**Directions:**
Work out how many lines in the material below hold "order", then give only that number.

==== Extracted information ====

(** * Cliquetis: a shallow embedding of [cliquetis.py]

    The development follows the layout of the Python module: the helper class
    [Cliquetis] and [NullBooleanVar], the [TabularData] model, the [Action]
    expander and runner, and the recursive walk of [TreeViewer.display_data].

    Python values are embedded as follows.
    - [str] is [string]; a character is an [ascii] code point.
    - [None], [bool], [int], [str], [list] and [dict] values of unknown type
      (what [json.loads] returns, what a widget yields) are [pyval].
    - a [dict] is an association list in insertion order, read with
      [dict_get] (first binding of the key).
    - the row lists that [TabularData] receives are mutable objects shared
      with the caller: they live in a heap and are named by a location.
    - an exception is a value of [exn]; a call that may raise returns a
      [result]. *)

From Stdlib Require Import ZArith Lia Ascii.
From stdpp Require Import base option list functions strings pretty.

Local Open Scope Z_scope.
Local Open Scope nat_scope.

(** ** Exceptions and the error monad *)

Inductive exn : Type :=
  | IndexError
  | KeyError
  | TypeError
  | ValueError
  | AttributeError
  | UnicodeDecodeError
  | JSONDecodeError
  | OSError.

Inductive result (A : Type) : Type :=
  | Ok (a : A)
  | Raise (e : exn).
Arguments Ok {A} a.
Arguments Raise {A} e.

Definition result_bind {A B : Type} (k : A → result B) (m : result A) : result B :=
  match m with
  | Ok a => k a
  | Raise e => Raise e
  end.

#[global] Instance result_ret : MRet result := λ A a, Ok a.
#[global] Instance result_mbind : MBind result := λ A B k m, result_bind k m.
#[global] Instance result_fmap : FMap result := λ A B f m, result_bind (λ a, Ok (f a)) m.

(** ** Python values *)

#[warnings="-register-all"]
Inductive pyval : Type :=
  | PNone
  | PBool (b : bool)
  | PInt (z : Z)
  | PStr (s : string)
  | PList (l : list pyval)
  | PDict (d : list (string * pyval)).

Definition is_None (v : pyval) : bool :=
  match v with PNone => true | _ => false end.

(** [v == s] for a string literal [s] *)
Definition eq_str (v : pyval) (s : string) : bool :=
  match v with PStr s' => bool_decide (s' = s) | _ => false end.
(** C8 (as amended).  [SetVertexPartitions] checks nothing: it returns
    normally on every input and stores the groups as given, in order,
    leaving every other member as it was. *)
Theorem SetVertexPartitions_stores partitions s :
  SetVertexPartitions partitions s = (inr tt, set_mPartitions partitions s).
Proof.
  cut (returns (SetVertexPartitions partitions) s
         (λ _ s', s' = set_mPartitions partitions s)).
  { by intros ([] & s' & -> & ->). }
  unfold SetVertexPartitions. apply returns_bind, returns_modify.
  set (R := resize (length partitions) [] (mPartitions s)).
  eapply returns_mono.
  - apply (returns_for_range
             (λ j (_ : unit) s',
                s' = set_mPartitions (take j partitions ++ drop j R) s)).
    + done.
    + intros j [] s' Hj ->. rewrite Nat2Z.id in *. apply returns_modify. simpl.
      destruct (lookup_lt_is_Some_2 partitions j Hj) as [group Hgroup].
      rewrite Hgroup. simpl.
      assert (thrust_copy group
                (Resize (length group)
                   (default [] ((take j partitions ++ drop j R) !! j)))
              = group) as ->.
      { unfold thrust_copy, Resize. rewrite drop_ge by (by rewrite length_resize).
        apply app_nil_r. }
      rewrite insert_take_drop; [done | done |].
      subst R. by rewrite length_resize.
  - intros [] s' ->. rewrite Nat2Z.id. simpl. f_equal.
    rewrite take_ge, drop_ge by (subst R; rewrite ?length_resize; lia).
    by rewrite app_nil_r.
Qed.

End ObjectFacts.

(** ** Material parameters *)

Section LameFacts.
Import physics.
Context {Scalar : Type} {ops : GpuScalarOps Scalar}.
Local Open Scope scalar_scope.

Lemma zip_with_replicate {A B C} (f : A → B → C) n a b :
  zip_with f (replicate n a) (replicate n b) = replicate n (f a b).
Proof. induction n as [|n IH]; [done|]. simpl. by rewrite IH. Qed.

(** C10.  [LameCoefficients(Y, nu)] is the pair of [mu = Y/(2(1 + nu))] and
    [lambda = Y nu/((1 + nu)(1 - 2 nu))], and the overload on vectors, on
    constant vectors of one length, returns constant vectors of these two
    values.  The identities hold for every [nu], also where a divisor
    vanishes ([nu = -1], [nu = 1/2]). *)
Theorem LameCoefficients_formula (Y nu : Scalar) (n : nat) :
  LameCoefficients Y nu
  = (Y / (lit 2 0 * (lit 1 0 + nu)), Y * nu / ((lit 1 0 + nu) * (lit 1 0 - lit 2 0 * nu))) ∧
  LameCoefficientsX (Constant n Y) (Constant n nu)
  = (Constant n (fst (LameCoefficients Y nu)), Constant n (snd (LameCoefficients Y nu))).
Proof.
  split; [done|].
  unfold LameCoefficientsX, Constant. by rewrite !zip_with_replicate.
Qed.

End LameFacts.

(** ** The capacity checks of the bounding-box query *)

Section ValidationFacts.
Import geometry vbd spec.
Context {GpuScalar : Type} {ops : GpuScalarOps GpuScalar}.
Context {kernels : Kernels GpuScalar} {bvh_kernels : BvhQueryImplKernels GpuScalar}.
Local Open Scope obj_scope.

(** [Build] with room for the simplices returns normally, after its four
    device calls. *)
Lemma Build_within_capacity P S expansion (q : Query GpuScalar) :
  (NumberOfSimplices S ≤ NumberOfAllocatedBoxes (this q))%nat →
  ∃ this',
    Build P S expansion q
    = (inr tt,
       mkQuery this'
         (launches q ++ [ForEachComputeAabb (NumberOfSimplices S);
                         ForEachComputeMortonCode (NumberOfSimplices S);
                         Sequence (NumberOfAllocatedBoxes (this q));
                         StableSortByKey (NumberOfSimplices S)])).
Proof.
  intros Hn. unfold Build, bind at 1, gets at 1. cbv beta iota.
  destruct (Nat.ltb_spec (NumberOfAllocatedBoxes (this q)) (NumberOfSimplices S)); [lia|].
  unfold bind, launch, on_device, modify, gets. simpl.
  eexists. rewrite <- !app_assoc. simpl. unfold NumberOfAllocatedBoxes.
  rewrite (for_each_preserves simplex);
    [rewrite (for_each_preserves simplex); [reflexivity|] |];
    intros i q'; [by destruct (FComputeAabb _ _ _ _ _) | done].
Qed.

====

**Answer:**
2